**WHAT TO PRODUCE:**
Starting with the first line, output the data exactly, through to the last line.

**TASK MATERIAL:**
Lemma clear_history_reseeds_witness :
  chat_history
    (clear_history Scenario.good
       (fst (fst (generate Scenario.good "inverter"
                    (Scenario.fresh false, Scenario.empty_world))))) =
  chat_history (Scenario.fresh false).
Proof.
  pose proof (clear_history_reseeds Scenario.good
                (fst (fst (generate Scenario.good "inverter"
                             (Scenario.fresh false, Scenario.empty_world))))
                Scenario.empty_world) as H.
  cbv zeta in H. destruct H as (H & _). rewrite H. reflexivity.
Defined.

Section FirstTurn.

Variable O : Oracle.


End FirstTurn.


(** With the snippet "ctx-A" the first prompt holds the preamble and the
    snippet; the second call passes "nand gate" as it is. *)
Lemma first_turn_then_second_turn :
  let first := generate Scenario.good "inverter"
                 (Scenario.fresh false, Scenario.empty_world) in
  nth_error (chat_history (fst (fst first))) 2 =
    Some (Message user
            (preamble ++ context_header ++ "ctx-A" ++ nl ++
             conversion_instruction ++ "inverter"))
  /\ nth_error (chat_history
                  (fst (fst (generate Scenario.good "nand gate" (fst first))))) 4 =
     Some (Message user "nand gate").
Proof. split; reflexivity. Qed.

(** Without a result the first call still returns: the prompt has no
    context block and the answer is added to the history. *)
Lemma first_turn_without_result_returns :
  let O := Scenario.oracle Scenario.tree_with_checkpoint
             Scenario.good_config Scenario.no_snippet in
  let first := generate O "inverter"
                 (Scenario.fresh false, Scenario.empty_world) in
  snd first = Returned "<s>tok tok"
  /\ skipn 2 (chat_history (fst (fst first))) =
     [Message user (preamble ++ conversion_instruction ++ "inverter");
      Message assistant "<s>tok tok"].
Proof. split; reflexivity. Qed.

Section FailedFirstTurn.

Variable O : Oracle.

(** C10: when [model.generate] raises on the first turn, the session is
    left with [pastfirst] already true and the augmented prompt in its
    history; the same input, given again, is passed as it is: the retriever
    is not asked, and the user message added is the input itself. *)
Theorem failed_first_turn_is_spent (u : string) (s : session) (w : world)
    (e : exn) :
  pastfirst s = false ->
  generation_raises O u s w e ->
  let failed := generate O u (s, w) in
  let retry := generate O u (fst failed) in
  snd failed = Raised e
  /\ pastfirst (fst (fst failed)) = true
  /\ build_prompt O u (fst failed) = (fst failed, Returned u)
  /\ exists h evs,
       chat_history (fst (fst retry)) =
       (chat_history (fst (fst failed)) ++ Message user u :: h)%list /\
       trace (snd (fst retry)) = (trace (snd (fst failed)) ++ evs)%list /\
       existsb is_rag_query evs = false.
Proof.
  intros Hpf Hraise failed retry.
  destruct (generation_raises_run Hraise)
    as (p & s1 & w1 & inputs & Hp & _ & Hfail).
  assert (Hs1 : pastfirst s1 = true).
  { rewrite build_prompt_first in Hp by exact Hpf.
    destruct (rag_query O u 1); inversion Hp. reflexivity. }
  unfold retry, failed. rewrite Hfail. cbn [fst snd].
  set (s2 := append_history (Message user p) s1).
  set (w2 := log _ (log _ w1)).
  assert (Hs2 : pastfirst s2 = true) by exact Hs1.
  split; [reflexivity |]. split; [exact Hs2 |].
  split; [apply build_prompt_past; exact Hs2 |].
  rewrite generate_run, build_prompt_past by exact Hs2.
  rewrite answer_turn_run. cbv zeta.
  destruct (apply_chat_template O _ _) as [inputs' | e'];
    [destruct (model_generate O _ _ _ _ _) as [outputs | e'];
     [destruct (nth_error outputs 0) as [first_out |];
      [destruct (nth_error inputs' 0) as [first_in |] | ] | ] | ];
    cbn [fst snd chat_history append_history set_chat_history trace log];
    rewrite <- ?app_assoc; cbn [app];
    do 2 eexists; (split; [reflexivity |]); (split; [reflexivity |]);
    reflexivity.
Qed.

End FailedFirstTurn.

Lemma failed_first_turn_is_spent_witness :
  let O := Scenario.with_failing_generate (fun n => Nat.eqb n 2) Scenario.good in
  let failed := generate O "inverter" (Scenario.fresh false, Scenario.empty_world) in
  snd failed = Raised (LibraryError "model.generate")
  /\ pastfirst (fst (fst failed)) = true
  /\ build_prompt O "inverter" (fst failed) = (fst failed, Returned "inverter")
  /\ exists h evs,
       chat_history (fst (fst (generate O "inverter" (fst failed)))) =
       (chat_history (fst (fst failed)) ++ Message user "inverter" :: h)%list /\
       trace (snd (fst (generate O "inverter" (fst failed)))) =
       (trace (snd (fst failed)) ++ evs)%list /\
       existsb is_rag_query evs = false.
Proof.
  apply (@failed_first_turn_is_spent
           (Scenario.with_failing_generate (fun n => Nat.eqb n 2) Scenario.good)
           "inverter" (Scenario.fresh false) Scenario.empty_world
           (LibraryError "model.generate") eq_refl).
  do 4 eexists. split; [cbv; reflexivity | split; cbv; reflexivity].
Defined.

**EXERCISE SOLUTION:**
Lemma clear_history_reseeds_witness :
  chat_history
    (clear_history Scenario.good
       (fst (fst (generate Scenario.good "inverter"
                    (Scenario.fresh false, Scenario.empty_world))))) =
  chat_history (Scenario.fresh false).
Proof.
  pose proof (clear_history_reseeds Scenario.good
                (fst (fst (generate Scenario.good "inverter"
                             (Scenario.fresh false, Scenario.empty_world))))
                Scenario.empty_world) as H.
  cbv zeta in H. destruct H as (H & _). rewrite H. reflexivity.
Defined.

Section FirstTurn.

Variable O : Oracle.


End FirstTurn.


(** With the snippet "ctx-A" the first prompt holds the preamble and the
    snippet; the second call passes "nand gate" as it is. *)
Lemma first_turn_then_second_turn :
  let first := generate Scenario.good "inverter"
                 (Scenario.fresh false, Scenario.empty_world) in
  nth_error (chat_history (fst (fst first))) 2 =
    Some (Message user
            (preamble ++ context_header ++ "ctx-A" ++ nl ++
             conversion_instruction ++ "inverter"))
  /\ nth_error (chat_history
                  (fst (fst (generate Scenario.good "nand gate" (fst first))))) 4 =
     Some (Message user "nand gate").
Proof. split; reflexivity. Qed.

(** Without a result the first call still returns: the prompt has no
    context block and the answer is added to the history. *)
Lemma first_turn_without_result_returns :
  let O := Scenario.oracle Scenario.tree_with_checkpoint
             Scenario.good_config Scenario.no_snippet in
  let first := generate O "inverter"
                 (Scenario.fresh false, Scenario.empty_world) in
  snd first = Returned "<s>tok tok"
  /\ skipn 2 (chat_history (fst (fst first))) =
     [Message user (preamble ++ conversion_instruction ++ "inverter");
      Message assistant "<s>tok tok"].
Proof. split; reflexivity. Qed.

Section FailedFirstTurn.

Variable O : Oracle.

(** C10: when [model.generate] raises on the first turn, the session is
    left with [pastfirst] already true and the augmented prompt in its
    history; the same input, given again, is passed as it is: the retriever
    is not asked, and the user message added is the input itself. *)
Theorem failed_first_turn_is_spent (u : string) (s : session) (w : world)
    (e : exn) :
  pastfirst s = false ->
  generation_raises O u s w e ->
  let failed := generate O u (s, w) in
  let retry := generate O u (fst failed) in
  snd failed = Raised e
  /\ pastfirst (fst (fst failed)) = true
  /\ build_prompt O u (fst failed) = (fst failed, Returned u)
  /\ exists h evs,
       chat_history (fst (fst retry)) =
       (chat_history (fst (fst failed)) ++ Message user u :: h)%list /\
       trace (snd (fst retry)) = (trace (snd (fst failed)) ++ evs)%list /\
       existsb is_rag_query evs = false.
Proof.
  intros Hpf Hraise failed retry.
  destruct (generation_raises_run Hraise)
    as (p & s1 & w1 & inputs & Hp & _ & Hfail).
  assert (Hs1 : pastfirst s1 = true).
  { rewrite build_prompt_first in Hp by exact Hpf.
    destruct (rag_query O u 1); inversion Hp. reflexivity. }
  unfold retry, failed. rewrite Hfail. cbn [fst snd].
  set (s2 := append_history (Message user p) s1).
  set (w2 := log _ (log _ w1)).
  assert (Hs2 : pastfirst s2 = true) by exact Hs1.
  split; [reflexivity |]. split; [exact Hs2 |].
  split; [apply build_prompt_past; exact Hs2 |].
  rewrite generate_run, build_prompt_past by exact Hs2.
  rewrite answer_turn_run. cbv zeta.
  destruct (apply_chat_template O _ _) as [inputs' | e'];
    [destruct (model_generate O _ _ _ _ _) as [outputs | e'];
     [destruct (nth_error outputs 0) as [first_out |];
      [destruct (nth_error inputs' 0) as [first_in |] | ] | ] | ];
    cbn [fst snd chat_history append_history set_chat_history trace log];
    rewrite <- ?app_assoc; cbn [app];
    do 2 eexists; (split; [reflexivity |]); (split; [reflexivity |]);
    reflexivity.
Qed.

End FailedFirstTurn.

Lemma failed_first_turn_is_spent_witness :
  let O := Scenario.with_failing_generate (fun n => Nat.eqb n 2) Scenario.good in
  let failed := generate O "inverter" (Scenario.fresh false, Scenario.empty_world) in
  snd failed = Raised (LibraryError "model.generate")
  /\ pastfirst (fst (fst failed)) = true
  /\ build_prompt O "inverter" (fst failed) = (fst failed, Returned "inverter")
  /\ exists h evs,
       chat_history (fst (fst (generate O "inverter" (fst failed)))) =
       (chat_history (fst (fst failed)) ++ Message user "inverter" :: h)%list /\
       trace (snd (fst (generate O "inverter" (fst failed)))) =
       (trace (snd (fst failed)) ++ evs)%list /\
       existsb is_rag_query evs = false.
Proof.
  apply (@failed_first_turn_is_spent
           (Scenario.with_failing_generate (fun n => Nat.eqb n 2) Scenario.good)
           "inverter" (Scenario.fresh false) Scenario.empty_world
           (LibraryError "model.generate") eq_refl).
  do 4 eexists. split; [cbv; reflexivity | split; cbv; reflexivity].
Defined.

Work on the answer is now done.